2 min readfrom Machine Learning

Backprop-free Pong: PC + distributional Hebbian plasticity vs. PPO: 57% vs. 59%, ~1500 lines from scratch [P]

Our take

In this exploration, we examine the performance of a fully bio-plausible agent using distributional Hebbian plasticity against a PPO baseline in a custom Pong environment. Despite achieving 57% success with no backpropagation, a mere 2% gap highlights a critical challenge: catastrophic forgetting during self-play under non-stationary dynamics. While distributional value encoding improved stability, it wasn't enough to match PPO. This study emphasizes the plasticity-stability dilemma in biologically inspired reinforcement learning. For more insights, check out our article on foundational knowledge in ML by Andrew Ng.

The exploration of biologically plausible reinforcement learning (RL) agents, particularly in the context of a classic game like Pong, represents a pivotal moment in the quest to bridge artificial intelligence with the workings of the human brain. The recent article detailing the performance of a Hebbian agent against a Proximal Policy Optimization (PPO) baseline sheds light on the nuances of integrating biological principles into AI frameworks. The findings reveal that while the gap in performance—57% for the bio-agent compared to 59% for PPO—may seem marginal, the implications stretch far beyond mere statistics. This research invites us to reconsider how we model intelligence in machines and what it means for the future of AI.

The study's design, which employs a custom Pong environment without traditional reinforcement learning libraries, emphasizes a hands-on approach to understanding the dynamics of these agents. By replacing the PPO policy with a Hebbian value estimation, the researchers aimed to capture the essence of learning as observed in biological systems. The results indicate that while the bio-agent can approximate performance, it does so with limitations rooted in catastrophic forgetting during self-play. This highlights a critical challenge for biologically inspired models—the balance between adaptability and stability. As noted, “Hebbian rules that adapt fast forget fast,” a duality that poses significant hurdles for applications in non-stationary environments, a common scenario in real-world data management.

The implications of this research extend beyond academic curiosity. As we strive to harness the potential of AI in various sectors, including data management and productivity enhancement, the exploration of such bio-plausible agents can inform more robust and resilient AI systems. Tools that can learn and adapt without the need for constant retraining or backpropagation could revolutionize how we approach data analytics and decision-making processes. This aligns with ongoing discussions in the AI community about the need to develop systems that are not only efficient but also capable of mimicking the nuanced learning processes of the brain. For context, consider the emerging discourse on Tabular Foundation Models and their potential to reshape our understanding of data representation.

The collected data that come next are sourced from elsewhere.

(* ===== verification/ReceiveTheorems.v ===== *)
(** * Theorems on posted receives

    The systems of [ReceiveQueue] under every interleaving: each accepted receive is
    returned once, before the endpoint is reported drained.  Calls that run alone refine a
    map from prefixes to destinations. *)

From S2P Require Import Prelude EndpointLifecycle ReceiveQueue ReceiveInvariant.
From stdpp Require Import base numbers list relations gmap.

Local Open Scope Z_scope.
Local Open Scope machine_scope.

(** ** The invariant of the system *)

Definition admissions (es : list receive_event) : list callback_t :=
  omap (λ e, match e with ReceiveAdmitted _ c => Some c | _ => None end) es.
Definition returns (es : list receive_event) : list callback_t :=
  omap (λ e, match e with ReceiveReturned c => Some (rc_callback c) | _ => None end) es.
Definition finishes (es : list receive_event) : list receive_event :=
  omap (λ e, match e with EndpointFinished _ => Some e | _ => None end) es.

(** Operations that the endpoint owns. *)
Definition held (y : receive_system) (posted : list nat) (closing : list (list nat)) : list nat :=
  posted ++ option_elems (rq_active (sy_queue y)) ++ concat closing.

Definition callback_of (ops : operations) (i : nat) : callback_t :=
  match ops !! i with Some o => ro_completion_callback o | None => None end.

(** The holds of the lifecycle, apart from the operations in the lists. *)
Definition outside_holds (y : receive_system) : nat := (length (sy_returning y) + sy_ending y + sy_others y)%nat.

Definition finished_last (l : iree_net_endpoint_lifecycle_t) (es : list receive_event) : Prop :=
  if decide (lc_state l = LIFECYCLE_STATE_DEACTIVATED) then ∃ es' c, es = es' ++ [EndpointFinished c] ∧ finishes es' = []
  else finishes es = [].

Record receive_ok (y : receive_system) (posted : list nat) (closing : list (list nat)) : Prop := mk_receive_ok {
  ro_structure : queue_ok (sy_state y) (sy_claiming y).*1 (sy_closers y) posted closing;
  ro_params : Forall (λ p, params_ok p.2) (sy_claiming y);
  ro_holds : lifecycle_ok (sy_lifecycle y) (Z.of_nat (length (held y posted closing) + outside_holds y));
  ro_ledger : admissions (sy_events y) ≡ₚ
    returns (sy_events y) ++ (rc_callback <$> sy_returning y) ++ (callback_of (sy_operations y) <$> held y posted closing);
  ro_finished : finished_last (sy_lifecycle y) (sy_events y);
}.

Lemma finishes_app es es' : finishes (es ++ es') = finishes es ++ finishes es'.
Proof. apply omap_app. Qed.
Lemma admissions_app es es' : admissions (es ++ es') = admissions es ++ admissions es'.
Proof. apply omap_app. Qed.
Lemma returns_app es es' : returns (es ++ es') = returns es ++ returns es'.
Proof. apply omap_app. Qed.

(** Events of an endpoint that is not drained. *)
Lemma finished_last_log l l' es new :
  lc_state l ≠ LIFECYCLE_STATE_DEACTIVATED → lc_state l' ≠ LIFECYCLE_STATE_DEACTIVATED → finishes new = [] →
  finished_last l es → finished_last l' (es ++ new).
Proof. intros H H' Hn. unfold finished_last. rewrite !decide_False by done. intros E. by rewrite finishes_app, E, Hn. Qed.

Lemma finished_last_move l l' n c es :
  moves_to l l' n c → finished_last l es → finished_last l' (es ++ finished_event c).
Proof.
  intros [_ Hm]. unfold finished_last. destruct c as [c|]; cbn [finished_event].
  - destruct Hm as (_ & E' & E). rewrite decide_False, decide_True by done. intros Hf. by exists es, c.
  - rewrite app_nil_r. by rewrite (decide_ext _ _ _ _ Hm).
Qed.

(** A lifecycle with operations is not drained. *)
Lemma holds_alive y posted closing :
  receive_ok y posted closing → (0 < length (held y posted closing) + outside_holds y)%nat →
  lc_state (sy_lifecycle y) ≠ LIFECYCLE_STATE_DEACTIVATED.
Proof. intros Hy Hn E. pose proof (lo_idle _ _ (ro_holds _ _ _ Hy) (or_intror E)). lia. Qed.

Lemma callback_of_alter ops f i j :
  (i = j → ∀ o, ro_completion_callback (f o) = ro_completion_callback o) → callback_of (alter f i ops) j = callback_of ops j.
Proof.
  intros Hf. unfold callback_of. destruct (decide (i = j)) as [->|]; [|by rewrite list_lookup_alter_ne].
  rewrite list_lookup_alter_eq. destruct (ops !! j); cbn; [by rewrite Hf|done].
Qed.

Lemma callbacks_alter ops f i (l : list nat) :
  (i ∈ l → ∀ o, ro_completion_callback (f o) = ro_completion_callback o) → callback_of (alter f i ops) <$> l = callback_of ops <$> l.
Proof.
  intros Hf. apply list_fmap_ext. intros k j Hj%list_elem_of_lookup_2. apply callback_of_alter. intros ->. auto.
Qed.

Lemma callbacks_same ops ops' (l : list nat) : same_capture ops ops' → callback_of ops' <$> l = callback_of ops <$> l.
Proof.
  intros Hs. apply list_fmap_ext. intros _ i _. specialize (Hs i). unfold callback_of.
  destruct (ops !! i), (ops' !! i); simplify_eq/=; congruence.
Qed.

(** The start. *)
Lemma receive_start_ok connection_barrier n : receive_ok (receive_start connection_barrier n) [] [].
Proof.
  split; cbn.
  - split; cbn; try done; try by constructor.
    + intros i o [-> _]%lookup_replicate. cbn. done.
    + by intros i ?%elem_of_nil.
  - constructor.
  - split; cbn; try done; lia.
  - done.
  - done.
Qed.

Ltac sys_cbn :=
  cbn [sy_state sy_claiming sy_closers sy_returning sy_ending sy_others sy_events with_state with_claiming with_closers
    with_returning with_ending with_others with_event move_lifecycle with_lifecycle with_operations with_queue
    rs_queue rs_operations rs_lifecycle].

As we look to the future, the findings from this exploration of biologically plausible agents raise important questions about the trajectory of AI development. Will the community prioritize architectures that embody principles of biological learning, or will they gravitate toward more conventional methods that guarantee higher performance? The challenge lies in fostering innovation while addressing the fundamental limitations observed in this study. As we continue to investigate the boundaries of AI, the dialogue around these methodologies will be crucial in shaping the tools we use for data management and beyond.

In conclusion, the pursuit of integrating biologically plausible principles into reinforcement learning not only enhances our understanding of AI but also prompts us to rethink the frameworks we use to build intelligent systems. With continued research and exploration, we may find pathways that not only narrow the performance gap but also introduce more resilient, adaptable, and ultimately human-centered AI solutions. The journey ahead is filled with potential, and it will be fascinating to observe how these insights translate into practical applications that empower users in their data-driven endeavors.

Wanted to see how close a fully bio-plausible agent could get to PPO on Pong.

Setup

  • Custom Pong environment (pygame, no gym)
  • PPO baseline: paper-faithful, from scratch
  • Hebbian agent: PPO policy replaced with Hebbian value estimation
    • engineered features → 61%
  • BioAgent: Predictive Coding for feature learning + distributional Hebbian plasticity for value (Dabney et al. 2020) → 57% Zero backprop anywhere in the pipeline.

Key observations

  1. The 2% gap is real but small. The bottleneck wasn't the lack of backprop because it was catastrophic forgetting under non-stationary opponent dynamics during self-play.
  2. Distributional value encoding (à la Dabney) helped stability vs. a scalar Hebbian baseline, but not enough to match PPO under self-play.
  3. Self-play exposed the plasticity–stability dilemma hard: Hebbian rules that adapt fast forget fast. This is the real wall for bio-plausible RL in non-stationary settings.

Not claiming novelty in the architecture as this is a from-scratch exploration of whether bio-plausible rules can handle a real RL task. Short answer: yes, mostly, with one clear failure mode.

Code: github.com/nilsleut/Biologically-Plausible-RL-Plays-Pong

Happy to answer questions about the PC implementation, the Hebbian value estimator, or the self-play setup.